*Work request*
Use the entries below and reproduce exactly the lines from the one containing "refuses (server (sent" down to the one containing "auth_state w' = stop_loading (auth_state w) /\", both of them included.

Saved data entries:
(** ** The session context, case by case *)

(** X6. With no usable profile snapshot (the key is absent, holds the empty
    string, or reads as a falsy value), [initializeAuth] asks the backend
    nothing and changes nothing but the loading flag, even when a token is
    stored. *)
Theorem initialize_without_profile
        (server : list Request -> Request -> Reply) (JSON_parse : string -> Res JsVal)
        (w : World) :
  (localStorage w !! "lintiq_user" = None \/
   localStorage w !! "lintiq_user" = Some "" \/
   exists s v, localStorage w !! "lintiq_user" = Some s /\
               JSON_parse s = Ok v /\ truthy v = false) ->
  initializeAuth server JSON_parse w = (Ok JUndefined, with_auth stop_loading w).
Proof.
  unfold initializeAuth, getUser, try_catch_finally, bind, localStorage_getItem, gets.
  intros [H|[H|(s & v & H & Hp & Hv)]]; rewrite H.
  - reflexivity.
  - reflexivity.
  - destruct (truthy (JStr s)); [|reflexivity].
    unfold lift. rewrite Hp, Hv. reflexivity.
Qed.

Lemma initialize_without_profile_witness :
  initializeAuth (always NetworkError) (fun _ => Throw SyntaxError)
                 (with_localStorage (delete "lintiq_user") signed_in_world)
  = (Ok JUndefined,
     with_auth stop_loading (with_localStorage (delete "lintiq_user") signed_in_world)).
Proof.
  apply (initialize_without_profile (always NetworkError) (fun _ => Throw SyntaxError)
           (with_localStorage (delete "lintiq_user") signed_in_world)).
  left. reflexivity.
Defined.

(** X7. A profile snapshot that [JSON.parse] rejects is treated as a dead
    session: no request is sent, both keys are removed and the loading flag
    is reset; the user and the authenticated flag stay as they were. *)
Theorem initialize_with_corrupt_profile
        (server : list Request -> Request -> Reply) (JSON_parse : string -> Res JsVal)
        (w : World) (s : string) (e : Exn) :
  localStorage w !! "lintiq_user" = Some s -> s <> "" -> JSON_parse s = Throw e ->
  let w' := snd (initializeAuth server JSON_parse w) in
  fst (initializeAuth server JSON_parse w) = Ok JUndefined /\
  sent w' = sent w /\
  localStorage w' !! "lintiq_token" = None /\
  localStorage w' !! "lintiq_user" = None /\
  auth_state w' = stop_loading (auth_state w).
Proof.
  intros Hls Hs Hp.
  unfold initializeAuth, getUser, try_catch_finally, bind, localStorage_getItem, gets.
  rewrite Hls, (truthy_JStr s Hs). unfold lift. rewrite Hp. cbn.
  rewrite lookup_delete_ne by discriminate. rewrite !lookup_delete_eq. auto.
Qed.

Lemma initialize_with_corrupt_profile_witness :
  localStorage (snd (initializeAuth (always NetworkError) (fun _ => Throw SyntaxError)
                                    signed_in_world)) !! "lintiq_token" = None.
Proof.
  refine (proj1 (proj2 (proj2 (initialize_with_corrupt_profile
            (always NetworkError) (fun _ => Throw SyntaxError) signed_in_world
            "{}" SyntaxError _ _ _)))).
  - reflexivity.
  - discriminate.
  - reflexivity.
Defined.

(** X8. With a profile snapshot and a verify call that the backend
    confirms, [initializeAuth] sends that one request, takes the user from
    the answer and sets the authenticated flag; local storage is left as it
    was (the snapshot is not rewritten). *)
Theorem initialize_confirmed
        (server : list Request -> Request -> Reply) (JSON_parse : string -> Res JsVal)
        (w : World) (v : JsVal) (st : Z) (d : JsVal) :
  profile_stored JSON_parse w v ->
  server (sent w) (verify_request w) = HttpReply st d ->
  validateStatus st = true ->
  truthy (prop d "success") = true ->
  initializeAuth server JSON_parse w =
    (Ok JUndefined,
     with_auth (fun _ => mkAuthState (prop d "user") false true)
               (record_sent (verify_request w) w)).
Proof.
  intros (s & Hls & Hs & Hp & Hv) Hreply Hvalid Hok.
  unfold initializeAuth, getUser, try_catch_finally, bind, localStorage_getItem, gets,
    auth_verify, api_post.
  rewrite Hls, (truthy_JStr s Hs). unfold lift. rewrite Hp, Hv.
  use_reply server api_request_resolved Hreply Hvalid.
  unfold get_prop. cbn [data]. rewrite (truthy_prop_not_nullish _ _ Hok).
  cbn [ret]. rewrite Hok. reflexivity.
Qed.

Lemma initialize_confirmed_witness :
  auth_state (snd (initializeAuth granting_server (fun _ => Ok (JObj [])) signed_in_world))
  = mkAuthState sample_profile false true.
Proof.
  refine (eq_trans (f_equal (fun r => auth_state (snd r))
            (initialize_confirmed granting_server (fun _ => Ok (JObj [])) signed_in_world
               (JObj []) 200
               (JObj [("success", JBool true); ("token", JStr "tok-2"); ("user", sample_profile)])
               _ eq_refl eq_refl eq_refl)) _).
  - exists "{}". repeat split. discriminate.
  - reflexivity.
Defined.

(** X9. With a profile snapshot and a verify call that the backend does
    not confirm (no answer, an error status, a falsy or unreadable success
    flag), [initializeAuth] removes both keys and resets the loading flag;
    it never sets the authenticated flag. *)
Theorem initialize_refused
        (server : list Request -> Request -> Reply) (JSON_parse : string -> Res JsVal)
        (w : World) (v : JsVal) :
  profile_stored JSON_parse w v ->
  refuses (server (sent w) (verify_request w)) ->
  let w' := snd (initializeAuth server JSON_parse w) in
  fst (initializeAuth server JSON_parse w) = Ok JUndefined /\
  localStorage w' !! "lintiq_token" = None /\
  localStorage w' !! "lintiq_user" = None /\
  auth_state w' = stop_loading (auth_state w) /\
  sent w' = (sent w ++ [verify_request w])%list.
Proof.
  intros (s & Hls & Hs & Hp & Hv) Href.
  unfold initializeAuth, getUser, try_catch_finally, bind, localStorage_getItem, gets,
    auth_verify, api_post.
  rewrite Hls, (truthy_JStr s Hs). unfold lift. rewrite Hp, Hv.
  unfold refuses in Href.
  destruct (server (sent w) (verify_request w)) as [|st d] eqn:Hreply.
  - rewrite (api_request_network_error server _ _ _ _ _ Hreply). cbn.
    rewrite lookup_delete_ne by discriminate. rewrite !lookup_delete_eq. auto.
  - destruct (validateStatus st) eqn:Hvalid.
    + destruct Href as [Hf|Hok]; [discriminate|].
      rewrite (api_request_resolved server _ _ _ _ _ _ _ Hreply Hvalid).
      unfold get_prop. cbn [data].
      destruct (nullish d); cbn [ret]; [|rewrite Hok]; cbn;
        rewrite lookup_delete_ne by discriminate; rewrite !lookup_delete_eq; auto.
    + rewrite (api_request_rejected server _ _ _ _ _ _ _ Hreply Hvalid).
      destruct (st =? 401); cbn;
        rewrite lookup_delete_ne by discriminate; rewrite !lookup_delete_eq; auto.
Qed.

Lemma initialize_refused_witness :
  localStorage (snd (initializeAuth (always (HttpReply 500 JNull)) (fun _ => Ok (JObj []))
                                    signed_in_world)) !! "lintiq_user" = None.
Proof.
  refine (proj1 (proj2 (proj2 (initialize_refused
            (always (HttpReply 500 JNull)) (fun _ => Ok (JObj [])) signed_in_world (JObj [])
            _ _)))).
  - exists "{}". repeat split. discriminate.
  - left. reflexivity.
Defined.

Ltac split_paths :=
  repeat first
    [ reflexivity
    | match goal with
      | |- context [if nullish ?x then _ else _] => destruct (nullish x)
      | |- context [if truthy ?x then _ else _] => destruct (truthy x)
      end
    | progress cbn [ret] ].

Ltac every_path server :=
  unfold try_catch_finally, bind, api_post; cbn [setLoading modify];
  let E := fresh "E" in
  let Hf := fresh "Hf" in
  run_request server E Hf; clear Hf;
  unfold get_prop, setAuthToken, setUser; split_paths.

(** X10. The loading flag never stays set: whatever the backend answers,
    and whatever local storage holds, [login], [register], [demoLogin] and
    [initializeAuth] end with [loading] false. *)
Theorem loading_always_reset
        (server : list Request -> Request -> Reply) (JSON_parse : string -> Res JsVal)
        (w : World) (credentials userData : JsVal) :
  loading (auth_state (snd (login server credentials w))) = false /\
  loading (auth_state (snd (register server userData w))) = false /\
  loading (auth_state (snd (demoLogin server w))) = false /\
  loading (auth_state (snd (initializeAuth server JSON_parse w))) = false.
Proof.
  split; [|split; [|split]].
  - unfold login, auth_login. every_path server.
  - unfold register, auth_register. every_path server.
  - unfold demoLogin, auth_demoLogin. every_path server.
  - unfold initializeAuth, getUser, try_catch_finally, bind, localStorage_getItem, gets,
      auth_verify, api_post.
    destruct (localStorage w !! "lintiq_user") as [s|]; [|reflexivity].
    destruct (truthy (JStr s)); [|reflexivity].
    unfold lift. destruct (JSON_parse s) as [storedUser|e]; [|reflexivity].
    destruct (truthy storedUser); [|reflexivity].
    run_request server E Hf; clear Hf; unfold get_prop; split_paths.
Qed.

*Result of the exercise*
  refuses (server (sent w) (verify_request w)) ->
  let w' := snd (initializeAuth server JSON_parse w) in
  fst (initializeAuth server JSON_parse w) = Ok JUndefined /\
  localStorage w' !! "lintiq_token" = None /\
  localStorage w' !! "lintiq_user" = None /\
  auth_state w' = stop_loading (auth_state w) /\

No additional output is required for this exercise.